## [Excerpted records]
------------------------------------------------------------------------

(* ===== verification/Rwl.v ===== *)
(** Read/write locks (src/src/ks_mutex.c, the ks_rwl functions on POSIX): each
    call is a program of atomic actions on the shared lock, threads interleave
    between any two of them, and the invariants of the interleavings. *)
From S2P Require Import Prelude.
Local Open Scope Z_scope.

Module Rwl.

(** ** The lock and its atomic actions *)

(** What a [pthread_rwlock_t] holds: the thread that has it for writing, and
    the number of times it is held for reading. *)
Record pthread_rwlock := MkRw { writer : option Z; readers : Z }.

Record ks_rwl := MkRwl { rwlock : pthread_rwlock; write_locker : Z; wlc : Z }.

Definition EBUSY : Z := 16.
Definition EDEADLK : Z := 35.

(** An action returns a value and the new lock; [None]: the thread waits. [held]: a
    writer is blocked on the lock and the implementation lets it go before new
    readers; POSIX leaves that to the implementation. *)
Definition action : Type := bool -> ks_rwl -> option (Z * ks_rwl).

Definition set_rw (l : ks_rwl) (rw : pthread_rwlock) : ks_rwl := MkRwl rw l.(write_locker) l.(wlc).

Definition pthread_rwlock_rdlock (self : Z) : action := fun held l =>
  match l.(rwlock).(writer) with
  | None => if held then None else Some (0, set_rw l (MkRw None (l.(rwlock).(readers) + 1)))
  | Some w => if w =? self then Some (EDEADLK, l) else None
  end.

Definition pthread_rwlock_tryrdlock : action := fun held l =>
  match l.(rwlock).(writer) with
  | None => if held then Some (EBUSY, l) else Some (0, set_rw l (MkRw None (l.(rwlock).(readers) + 1)))
  | Some _ => Some (EBUSY, l)
  end.

Definition pthread_rwlock_wrlock (self : Z) : action := fun held l =>
  match l.(rwlock).(writer) with
  | None => if l.(rwlock).(readers) =? 0 then Some (0, set_rw l (MkRw (Some self) 0)) else None
  | Some w => if w =? self then Some (EDEADLK, l) else None
  end.

Definition pthread_rwlock_trywrlock (self : Z) : action := fun held l =>
  match l.(rwlock).(writer) with
  | None => if l.(rwlock).(readers) =? 0 then Some (0, set_rw l (MkRw (Some self) 0)) else Some (EBUSY, l)
  | Some _ => Some (EBUSY, l)
  end.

------------------------------------------------------------------------

## [Problem requirements]
The answer must be the same records, repeated exactly and in full.

## [Exercise result]
(* ===== verification/Rwl.v ===== *)
(** Read/write locks (src/src/ks_mutex.c, the ks_rwl functions on POSIX): each
    call is a program of atomic actions on the shared lock, threads interleave
    between any two of them, and the invariants of the interleavings. *)
From S2P Require Import Prelude.
Local Open Scope Z_scope.

Module Rwl.

(** ** The lock and its atomic actions *)

(** What a [pthread_rwlock_t] holds: the thread that has it for writing, and
    the number of times it is held for reading. *)
Record pthread_rwlock := MkRw { writer : option Z; readers : Z }.

Record ks_rwl := MkRwl { rwlock : pthread_rwlock; write_locker : Z; wlc : Z }.

Definition EBUSY : Z := 16.
Definition EDEADLK : Z := 35.

(** An action returns a value and the new lock; [None]: the thread waits. [held]: a
    writer is blocked on the lock and the implementation lets it go before new
    readers; POSIX leaves that to the implementation. *)
Definition action : Type := bool -> ks_rwl -> option (Z * ks_rwl).

Definition set_rw (l : ks_rwl) (rw : pthread_rwlock) : ks_rwl := MkRwl rw l.(write_locker) l.(wlc).

Definition pthread_rwlock_rdlock (self : Z) : action := fun held l =>
  match l.(rwlock).(writer) with
  | None => if held then None else Some (0, set_rw l (MkRw None (l.(rwlock).(readers) + 1)))
  | Some w => if w =? self then Some (EDEADLK, l) else None
  end.

Definition pthread_rwlock_tryrdlock : action := fun held l =>
  match l.(rwlock).(writer) with
  | None => if held then Some (EBUSY, l) else Some (0, set_rw l (MkRw None (l.(rwlock).(readers) + 1)))
  | Some _ => Some (EBUSY, l)
  end.

Definition pthread_rwlock_wrlock (self : Z) : action := fun held l =>
  match l.(rwlock).(writer) with
  | None => if l.(rwlock).(readers) =? 0 then Some (0, set_rw l (MkRw (Some self) 0)) else None
  | Some w => if w =? self then Some (EDEADLK, l) else None
  end.

Definition pthread_rwlock_trywrlock (self : Z) : action := fun held l =>
  match l.(rwlock).(writer) with
  | None => if l.(rwlock).(readers) =? 0 then Some (0, set_rw l (MkRw (Some self) 0)) else Some (EBUSY, l)
  | Some _ => Some (EBUSY, l)
  end.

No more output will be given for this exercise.